Every entry must be printed again exactly, with nothing left out.
START SUPPLIED RECORDS
(** X6. In every reachable state the grid size is the one of the current
    level, between 2 and 8, and the odd index is a block of the grid. *)
Theorem grid_fits_level (w : World) :
  reachable w ->
  gridSize (state w) = gridSize_of (level (state w)) /\
  2 <= gridSize (state w) <= 8 /\
  0 <= diffIndex (state w) < gridSize (state w) * gridSize (state w).
Proof.
  intros Hw. destruct (reachable_Shape w Hw) as [_ _ Hg Hi _ _ _ _ _].
  split; [exact Hg|]. split; [|exact Hi].
  rewrite Hg. apply gridSize_of_range.
Qed.

Lemma grid_fits_level_witness :
  reachable at_level3 /\
  gridSize (state at_level3) = gridSize_of (level (state at_level3)) /\
  2 <= gridSize (state at_level3) <= 8 /\
  0 <= diffIndex (state at_level3)
    < gridSize (state at_level3) * gridSize (state at_level3).
Proof.
  assert (Hw : reachable at_level3) by apply reachable_quarter.
  split; [exact Hw | exact (grid_fits_level at_level3 Hw)].
Defined.

(** X7. Once the session has been started, the two colours of the state
    have the same hue and saturation, their lightnesses are exactly
    [max(1, 15 - floor(level/4))] apart for the current level, the odd one
    stays in [15, 84], and the two colours are different. *)
Theorem colours_fit_level (w : World) :
  reachable w -> status (state w) <> idle ->
  let b := baseColor (state w) in
  let d := diffColor (state w) in
  h d = h b /\ s d = s b /\
  Z.abs (l d - l b) = Z.max 1 (15 - level (state w) / 4) /\
  15 <= l d <= 84 /\ d <> b.
Proof.
  intros Hw Hs b d. pose proof (reachable_Shape w Hw) as Sh.
  pose proof (shape_colors _ Sh Hs) as Hrc. fold b d in Hrc.
  destruct (round_colors_differ _ _ _ Hrc) as [Hne Habs].
  pose proof (delta_of_bounds _ (shape_level _ Sh)) as Hd.
  rewrite <- delta_of_spec. destruct Hrc. repeat split; auto; lia.
Qed.

Lemma colours_fit_level_witness :
  reachable at_level3 /\ status (state at_level3) <> idle /\
  Z.abs (l (diffColor (state at_level3)) - l (baseColor (state at_level3)))
  = Z.max 1 (15 - level (state at_level3) / 4) /\
  diffColor (state at_level3) <> baseColor (state at_level3).
Proof.
  assert (Hw : reachable at_level3) by apply reachable_quarter.
  assert (Hs : status (state at_level3) <> idle) by (vm_compute; congruence).
  split; [exact Hw|]. split; [exact Hs|].
  pose proof (colours_fit_level at_level3 Hw Hs) as H. cbv zeta in H.
  split; apply H.
Defined.

(** X8. The clock stays between 0 and 60 seconds, shows 0 in every ended
    session, and no selection or tick ever raises it: only a start does. *)
Theorem clock_runs_down (w : World) (e : Event) :
  reachable w ->
  0 <= timeLeft (state w) <= 60 /\
  (status (state w) = gameover -> timeLeft (state w) = 0) /\
  (not_start e = true ->
   timeLeft (state (step w e)) <= timeLeft (state w)).
Proof.
  intros Hw. pose proof (reachable_Shape w Hw) as Sh.
  pose proof (shape_time _ Sh) as Ht.
  split; [exact Ht|]. split; [apply Sh|].
  intros He. step_cases w e Hw; try discriminate He; lia.
Qed.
END SUPPLIED RECORDS
--- REPLY ---
(** X6. In every reachable state the grid size is the one of the current
    level, between 2 and 8, and the odd index is a block of the grid. *)
Theorem grid_fits_level (w : World) :
  reachable w ->
  gridSize (state w) = gridSize_of (level (state w)) /\
  2 <= gridSize (state w) <= 8 /\
  0 <= diffIndex (state w) < gridSize (state w) * gridSize (state w).
Proof.
  intros Hw. destruct (reachable_Shape w Hw) as [_ _ Hg Hi _ _ _ _ _].
  split; [exact Hg|]. split; [|exact Hi].
  rewrite Hg. apply gridSize_of_range.
Qed.

Lemma grid_fits_level_witness :
  reachable at_level3 /\
  gridSize (state at_level3) = gridSize_of (level (state at_level3)) /\
  2 <= gridSize (state at_level3) <= 8 /\
  0 <= diffIndex (state at_level3)
    < gridSize (state at_level3) * gridSize (state at_level3).
Proof.
  assert (Hw : reachable at_level3) by apply reachable_quarter.
  split; [exact Hw | exact (grid_fits_level at_level3 Hw)].
Defined.

(** X7. Once the session has been started, the two colours of the state
    have the same hue and saturation, their lightnesses are exactly
    [max(1, 15 - floor(level/4))] apart for the current level, the odd one
    stays in [15, 84], and the two colours are different. *)
Theorem colours_fit_level (w : World) :
  reachable w -> status (state w) <> idle ->
  let b := baseColor (state w) in
  let d := diffColor (state w) in
  h d = h b /\ s d = s b /\
  Z.abs (l d - l b) = Z.max 1 (15 - level (state w) / 4) /\
  15 <= l d <= 84 /\ d <> b.
Proof.
  intros Hw Hs b d. pose proof (reachable_Shape w Hw) as Sh.
  pose proof (shape_colors _ Sh Hs) as Hrc. fold b d in Hrc.
  destruct (round_colors_differ _ _ _ Hrc) as [Hne Habs].
  pose proof (delta_of_bounds _ (shape_level _ Sh)) as Hd.
  rewrite <- delta_of_spec. destruct Hrc. repeat split; auto; lia.
Qed.

Lemma colours_fit_level_witness :
  reachable at_level3 /\ status (state at_level3) <> idle /\
  Z.abs (l (diffColor (state at_level3)) - l (baseColor (state at_level3)))
  = Z.max 1 (15 - level (state at_level3) / 4) /\
  diffColor (state at_level3) <> baseColor (state at_level3).
Proof.
  assert (Hw : reachable at_level3) by apply reachable_quarter.
  assert (Hs : status (state at_level3) <> idle) by (vm_compute; congruence).
  split; [exact Hw|]. split; [exact Hs|].
  pose proof (colours_fit_level at_level3 Hw Hs) as H. cbv zeta in H.
  split; apply H.
Defined.

(** X8. The clock stays between 0 and 60 seconds, shows 0 in every ended
    session, and no selection or tick ever raises it: only a start does. *)
Theorem clock_runs_down (w : World) (e : Event) :
  reachable w ->
  0 <= timeLeft (state w) <= 60 /\
  (status (state w) = gameover -> timeLeft (state w) = 0) /\
  (not_start e = true ->
   timeLeft (state (step w e)) <= timeLeft (state w)).
Proof.
  intros Hw. pose proof (reachable_Shape w Hw) as Sh.
  pose proof (shape_time _ Sh) as Ht.
  split; [exact Ht|]. split; [apply Sh|].
  intros He. step_cases w e Hw; try discriminate He; lia.
Qed.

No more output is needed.